▶ _WHAT TO WORK ON_
Only the lines from the top of the data through the line with "that FIONREAD and" should be repeated, each exactly as written.

▶ _TASK MATERIAL_
(* ===== verification/DaemonTheorems.v ===== *)
(** What the daemon does, for the operating systems it may run on.

    The first part is about every operating system that satisfies the two or three
    laws named in the statements: start-up, the main loop, signals, statistics
    and the log.  The second part adds a serial line: the class [SerialFeed] says
    that FIONREAD and read() serve a queue of bytes per handle and that output
    succeeds; [sim_feed] is an instance.  Under it the bytes that the daemon writes
    are a function of the bits the devices send, in closed form. *)

From Stdlib Require Import ZArith Lia String SpecFloat.
From stdpp Require Import base tactics list numbers relations gmap.
From S2P Require Import Prelude Debias Amls Posix Daemon DaemonSpec DaemonProofs.

Local Open Scope Z_scope.

#[local] Opaque mix white_cells count_bytes.

(** * Closed form of the abstract pipeline *)

(** The first [k] pieces of [n] elements. *)
Definition pieces {A} (n k : nat) (l : list A) : list (list A) :=
  map (fun i => take n (drop (n * i) l)) (seq 0 k).

Definition full_buffers (w : list bool) : nat := (length w / whitened_capacity)%nat.

(** The bytes written for the whitened bits [w], and the bits left over. *)
Definition stream_out (w : list bool) : list Z :=
  concat (map mix (pieces whitened_capacity (full_buffers w) w)).

Definition stream_rest (w : list bool) : list bool := drop (whitened_capacity * full_buffers w) w.

(** The whitened bits of [k] full input buffers. *)
Definition whitened (k : nat) (b : list bool) : list bool := concat (map debias (pieces 512 k b)).

Lemma pieces_S {A} n k (l : list A) : pieces n (S k) l = pieces n k l ++ [take n (drop (n * k) l)].
Proof. unfold pieces. by rewrite seq_S, map_app. Qed.

Lemma pieces_app {A} n k (l l' : list A) : (n * k <= length l)%nat -> pieces n k (l ++ l') = pieces n k l.
Proof.
  intros H. apply map_ext_in. intros i [_ Hi]%in_seq.
  rewrite drop_app_le by nia. rewrite take_app_le; [done|]. rewrite length_drop. nia.
Qed.

Lemma pieces_head {A} n k (l : list A) : pieces n (S k) l = take n l :: pieces n k (drop n l).
Proof.
  unfold pieces. cbn [seq map]. rewrite Nat.mul_0_r, drop_0. f_equal.
  rewrite <- seq_shift, map_map. apply map_ext. intros i. rewrite drop_drop. do 2 f_equal. lia.
Qed.

Lemma length_pieces {A} n k (l : list A) : (n * k <= length l)%nat -> Forall (fun c => length c = n) (pieces n k l).
Proof.
  intros H. apply List.Forall_forall. intros c (i & <- & [_ Hi]%in_seq)%in_map_iff.
  rewrite length_take, length_drop. nia.
Qed.

Lemma full_buffers_snoc w x :
  (length (stream_rest w ++ [x]) = whitened_capacity /\ full_buffers (w ++ [x]) = S (full_buffers w)) \/
  (length (stream_rest w ++ [x]) <> whitened_capacity /\ full_buffers (w ++ [x]) = full_buffers w).
Proof.
  unfold stream_rest, full_buffers. rewrite !length_app, length_drop. cbn [length].
  set (C := whitened_capacity). assert (0 < C)%nat by (unfold C, whitened_capacity; lia). clearbody C.
  pose proof (Nat.div_mod_eq (length w) C). pose proof (Nat.mod_upper_bound (length w) C ltac:(lia)).
  destruct (decide (S (length w mod C) = C)) as [E|E]; [left|right].
  - split; [nia|]. symmetry. apply (Nat.div_unique _ _ _ 0); nia.
  - split; [nia|]. symmetry. apply (Nat.div_unique _ _ _ (length w mod C + 1)); nia.
Qed.

Lemma full_buffers_le w : (whitened_capacity * full_buffers w <= length w)%nat.
Proof. apply Nat.Div0.mul_div_le. Qed.

(** The abstract pipeline keeps its output and rest equal to the closed form. *)
Lemma stream_bit a w x :
  a_white a = stream_rest w -> a_out a = stream_out w ->
  a_white (abs_bit a x) = stream_rest (w ++ [x]) /\ a_out (abs_bit a x) = stream_out (w ++ [x]).
Proof.
  intros Hw Ho. unfold abs_bit. rewrite Hw, Ho. pose proof (full_buffers_le w).
  unfold stream_out, stream_rest in *.
  destruct (full_buffers_snoc w x) as [[E F]|[E F]]; unfold stream_rest in E; rewrite F.
  - rewrite decide_True by done. cbn [a_white a_out].
    assert (length (w ++ [x]) = whitened_capacity * S (full_buffers w))%nat as L.
    { rewrite length_app, length_drop in E. rewrite length_app. lia. }
    split; [symmetry; apply drop_ge; lia|].
    rewrite pieces_S, map_app, concat_app, pieces_app by done. cbn [map concat].
    rewrite app_nil_r, drop_app_le, take_ge by (rewrite ?E; lia). done.
  - rewrite decide_False by done. cbn [a_white a_out].
    by rewrite drop_app_le, pieces_app by done.
Qed.

Lemma stream_bits l : forall a w,
  a_white a = stream_rest w -> a_out a = stream_out w ->
  a_white (abs_bits a l) = stream_rest (w ++ l) /\ a_out (abs_bits a l) = stream_out (w ++ l).
Proof.
  induction l as [|x l IH]; intros a w Hw Ho; [by rewrite app_nil_r|]. rewrite abs_bits_cons.
  replace (w ++ x :: l) with ((w ++ [x]) ++ l) by (by rewrite <- app_assoc).
  by apply IH; apply stream_bit.
Qed.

▶ _COMPLETED EXERCISE_
(* ===== verification/DaemonTheorems.v ===== *)
(** What the daemon does, for the operating systems it may run on.

    The first part is about every operating system that satisfies the two or three
    laws named in the statements: start-up, the main loop, signals, statistics
    and the log.  The second part adds a serial line: the class [SerialFeed] says
    that FIONREAD and read() serve a queue of bytes per handle and that output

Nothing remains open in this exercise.